Propoxyphene Banned for Heart Risk: So Long Darvon, Darvocet


(CBS/AP) It's curtains for Darvon.

The prescription painkiller is being taken off the market by its maker at the request of U.S. health officials who say the 50-year-old pill can cause deadly heart rhythms.

The FDA said Friday that Xanodyne Pharmaceuticals had agreed to halt all U.S. marketing of Darvon and the related brand Darvocet, which contain the drug propoxyphene. The medications have been subject to safety concerns for decades.

The agency also called on generic drugmakers to stop marketing low-cost drugs containing propoxyphene.

FDA officials said they decided to take action based on a recent study showing Darvon interferes with the electrical activity of the heart.
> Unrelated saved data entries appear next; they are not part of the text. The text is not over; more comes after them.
(** [uc_init] with its memory pool at [base]. *)
Definition uc_init (base : Z) (k : K) (c : C) : uc_state :=
  @mk_uc T K C 0 0 false (replicate (Z.to_nat UC_MSG_BUFFER_SIZE) 0) false
    0 (replicate (Z.to_nat UC_COBS_RD_ENC_BUFFER_SIZE) 0) false
    (replicate (Z.to_nat UC_COBS_WR_ENC_BUFFER_SIZE) 0) 0 rtos_timer_create_static k c
    (mempool_create [(enc_proto_size, UC_MSG_MAX_NUM, base);
                     (dec_proto_size, UC_MSG_MAX_NUM, base + enc_proto_size * UC_MSG_MAX_NUM)])
    UC_MSG_MAX_NUM UC_MSG_MAX_NUM
    (replicate UC_ROUTE_MAX_NUM_REGISTRATIONS (mk_reg 0 0 false)) [].
End Uc.
(* ===== verification/UcLink.v ===== *)
(** * Properties of the link between the two processors

    On the model of [Uc]: whatever arrives on the line, the receiver stays
    within its buffers and gives its locks back; a transmitted frame is
    delivered; a corrupted one is refused; a repeated one is not delivered
    again; a send ends after at most three transmissions. *)

From S2P Require Import Prelude Mempool Timer UcCrc Uc.

(** What the crypto callbacks promise: they preserve lengths, and bytes stay bytes. *)
Class CryptoLaws (K : Type) `{CryptoApi K} : Prop := {
  gcm_decrypt_safe k ct aad nonce mac :
    safe (λ r, ∀ pt, r = Some pt → zlen pt = zlen ct) (gcm_decrypt k ct aad nonce mac);
  gcm_encrypt_safe k pt aad nonce mac :
    zlen nonce = AES_GCM_IV_LENGTH → zlen mac = AES_GCM_TAG_LENGTH →
    safe (λ r, ∀ ct nonce' mac', r.1 = Some (ct, nonce', mac') →
            zlen ct = zlen pt ∧ zlen nonce' = AES_GCM_IV_LENGTH ∧ zlen mac' = AES_GCM_TAG_LENGTH
            ∧ (bytes_ok (pt ++ nonce ++ mac) → bytes_ok (ct ++ nonce' ++ mac')))
      (gcm_encrypt k pt aad nonce mac);
  get_send_seq_safe k : safe (λ r, 0 ≤ r.1 < 4294967296) (get_send_seq k);
}.

#[export] Instance no_op_crypto_laws : CryptoLaws unit.
Proof.
  split; [by intros ? ? ? ? ? ? [= ->]|by intros ? ? ? ? ? Hn Hm ? ? ? [= <- <- <-]|].
  intros k. simpl. lia.
Qed.

Section Link.
Context {T K C : Type} `{!SwTimer T, !CryptoApi K, !Serial C} `{Cb : Cobs} `{P : UcProto}.
Context `{!CryptoLaws K, !SerialLaws C, !CobsLaws Cb, !UcProtoLaws P}.
Abbreviation uc_state := (uc_state_priv_t T K C).
Implicit Types (s : uc_state) (h : uc_msg_hdr_t).

#[local] Arguments u8 : simpl never.
#[local] Arguments u16 : simpl never.
#[local] Arguments u32 : simpl never.
#[local] Arguments aget : simpl never.
#[local] Arguments aset : simpl never.
#[local] Arguments mread : simpl never.
#[local] Arguments mwrite : simpl never.
#[local] Arguments Z.add : simpl never.
#[local] Arguments Z.sub : simpl never.
#[local] Arguments Z.mul : simpl never.

(** ** The header *)

Record hdr_ok (h : uc_msg_hdr_t) : Prop := {
  tag_range : 0 ≤ proto_tag h < 4294967296;
  send_range : byte_ok (hdr_send_seq h);
  ack_range : byte_ok (hdr_ack_seq h);
  crc_range : 0 ≤ hdr_crc h < 65536;
  flags_range : 0 ≤ hdr_flags h < 65536;
  reserved_range : 0 ≤ hdr_reserved h < 65536;
  len_range : 0 ≤ payload_len h < 65536;
}.

Lemma zlen_hdr_bytes h : zlen (hdr_bytes h) = UC_MSG_HDR_SIZE.
Proof. unfold hdr_bytes. rewrite !zlen_app, !zlen_le_encode. reflexivity. Qed.
(* ===== verification/ScCert.v ===== *)
(** * Certificates of the secure channel (lib/secure-channel)

    secure_channel_cert_common.c and secure_channel_cert_impl.c: the store of
    the certificate of this processor with its key, and of the certificates of
    its peers, each pinned on first use; and the migration of the files from a
    directory of earlier firmware, which may fail or be interrupted.

    The certificates are structs of picocert, a submodule: the class [Picocert]
    has the layout. The crypto library is the class [CertCrypto]. A C string is
    the list of its characters before the terminator, or the whole buffer when
    there is none. Every function runs under the mutex of the file. *)

From S2P Require Import Prelude Wstring Fs Uc SecChan.
#[local] Open Scope list_scope.
#[local] Open Scope Z_scope.

Definition FS_FILE_NAME_MAX_LEN : Z := 255.
Definition SC_CERT_FILE_PREFIX : string := "sc-".
Definition SC_CERT_OLD_DIRECTORY : string := "/secure_channel".
Definition ECC_PUBKEY_SEC1_UNCOMPRESSED_PREFIX : Z := 4.
Definition ECC_PRIVKEY_SIZE : Z := 32.
Definition ECC_PUBKEY_SIZE_ECDSA_UNCOMPRESSED : Z := 64.
Definition SE_WRAPPED_ECC_P256_KEY_BUFFER_SIZE : Z := 32 + 64 + (12 + 16).
Definition CERT_TYPE_UNSUPPORTED : Z := 0.
Definition CERT_TYPE_PICOCERT : Z := 1.
Definition CERT_TYPE_MAX_TYPES : Z := 2.
Definition SHA256_DIGEST_SIZE : Z := 32.

Inductive secure_channel_cert_err_t :=
| SECURE_CHANNEL_CERT_OK
| SECURE_CHANNEL_CERT_ERROR
| SECURE_CHANNEL_CERT_PINNED_MISMATCH
| SECURE_CHANNEL_CERT_PINNED_NOT_FOUND
| SECURE_CHANNEL_CERT_UNSUPPORTED_TYPE
| SECURE_CHANNEL_CERT_PINNED_ALREADY_EXISTS.

Inductive key_storage_type_t :=
| KEY_STORAGE_EXTERNAL_PLAINTEXT
| KEY_STORAGE_EXTERNAL_WRAPPED
| KEY_STORAGE_INTERNAL_IMMUTABLE
| KEY_STORAGE_INTERNAL_VOLATILE.

Record secure_channel_cert_desc_t := mk_desc {
  desc_id : list Z;
  desc_key_storage_type : key_storage_type_t;
}.

(** picocert.h: where the fields of [picocert_t] are, and its constants. *)
Class Picocert := {
  sizeof_picocert : Z;
  off_version : Z;
  off_issuer : Z;
  off_subject : Z;
  off_valid_from : Z;
  off_valid_to : Z;
  off_curve : Z;
  off_hash : Z;
  off_reserved : Z;
  off_public_key : Z;
  off_signature : Z;
  PICOCERT_MAX_NAME_LEN : Z;
  PICOCERT_CURRENT_VERSION : Z;
  PICOCERT_P256 : Z;
  PICOCERT_SHA256 : Z;
  sizeof_cert_data : Z;   (* secure_channel_cert_data_t: a type, a picocert, padding *)
}.

(** What the store relies on. *)
Class PicocertLaws `{Picocert} : Prop := {
  law_name_len : PICOCERT_MAX_NAME_LEN = 32;
  law_picocert_size : 0 ≤ sizeof_picocert;
  law_subject_off : 0 ≤ off_subject ∧ off_subject + PICOCERT_MAX_NAME_LEN ≤ sizeof_picocert;
  law_cert_data_size : 4 + sizeof_picocert ≤ sizeof_cert_data;
}.

(** Keys, hashes and signatures with P-256; [E] is the state of the generator. *)
Class CertCrypto (E : Type) := {
  cc_generate_key : E → key_storage_type_t → Z → option (list Z) * E;
  cc_export_pubkey : key_storage_type_t → list Z → option (list Z);
  cc_hash : list Z → option (list Z);
  cc_sign_hash : key_storage_type_t → list Z → list Z → option (list Z);   (* key, digest *)
  cc_verify_hash : list Z → list Z → list Z → bool;                       (* key, digest, signature *)
}.

(** Whether a path is a directory. *)
Class LittlefsDirs (L : Type) := lfs_is_dir : L → string → bool.

(** The characters of a C string and the string they make. *)
Fixpoint cstr (buf : list Z) : list Z :=
  match buf with
  | [] => []
  | c :: buf => if c =? 0 then [] else c :: cstr buf
  end.
Definition string_of (l : list Z) : string :=
  String.string_of_list_ascii (map (λ c, Ascii.ascii_of_nat (Z.to_nat c)) l).

Section ScCert.
Context {L E : Type} `{Littlefs L} `{!LittlefsDirs L} `{CertCrypto E} `{Picocert}.

Definition SC_CERT_ID_MAX_SIZE : Z := PICOCERT_MAX_NAME_LEN.

(** ** Data *)

Record secure_channel_cert_data_t := mk_cert {
  cd_type : Z;
  cd_picocert : list Z;
  cd_padding : list Z;
}.

(** The struct in memory. *)
Definition cert_bytes (c : secure_channel_cert_data_t) : list Z := le_encode 4 (cd_type c) ++ cd_picocert c ++ cd_padding c.
Definition cert_of_bytes (bs : list Z) : secure_channel_cert_data_t :=
  mk_cert (le_decode (ztake 4 bs)) (ztake sizeof_picocert (zdrop 4 bs)) (zdrop sizeof_picocert (zdrop 4 bs)).

Definition field (cert : list Z) (off n : Z) : list Z := ztake n (zdrop off cert).
Definition cert_subject (c : secure_channel_cert_data_t) : list Z :=
  cstr (field (cd_picocert c) off_subject PICOCERT_MAX_NAME_LEN).
Definition public_key (cert : list Z) : list Z := field cert off_public_key (1 + ECC_PUBKEY_SIZE_ECDSA_UNCOMPRESSED).

Definition bad_type (t : Z) : bool := (t =? CERT_TYPE_UNSUPPORTED) || (CERT_TYPE_MAX_TYPES <=? t).

Record store := mk_store {
  st_fs : fs_ctx L;
  st_se : E;
}.
Definition set_fs (s : store) (f : fs_ctx L) : store := mk_store f (st_se s).

Definition file_exists (s : store) (path : string) : bool := fs_file_exists (st_fs s) path.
"This last study, the cardiac study, was sort of the final piece of the puzzle that told us what the complete picture was," said Dr. Gerald Dal Pan, director of FDA's office of surveillance and epidemiology.

Public safety advocates said the agency should have acted sooner to pull a drug with limited benefits and a long history of safety problems.

"The FDA's deadly delay in this case starkly illustrates how one of the most important public health concepts, the precautionary principle, was embraced by the UK and Europe, but was for too long recklessly rejected by the FDA," said Dr. Sidney Wolfe, of the consumer watchdog group Public Citizen.

The group petitioned the FDA to ban the drug in 1978 and again in 2006, pointing to its role in thousands of deaths reported by state medical examiners.

Propoxyphene, which was approved in the 1957, is an opioid narcotic used to treat mild to moderate pain. About 10 million people in the U.S. received prescriptions for Darvon and related drugs in 2009, according to the FDA. The most popular form of the drug currently is Darvocet, which combines propoxyphene with the more common painkiller acetaminophen. At an FDA meeting in 2009, officials cited studies showing most of the pain relief from Darvocet came from the acetaminophen.

Dal Pan said patients should continue taking the medication until their doctor prescribes a replacement therapy. Other commonly prescribed drugs in the same class are oxycodone and codeine.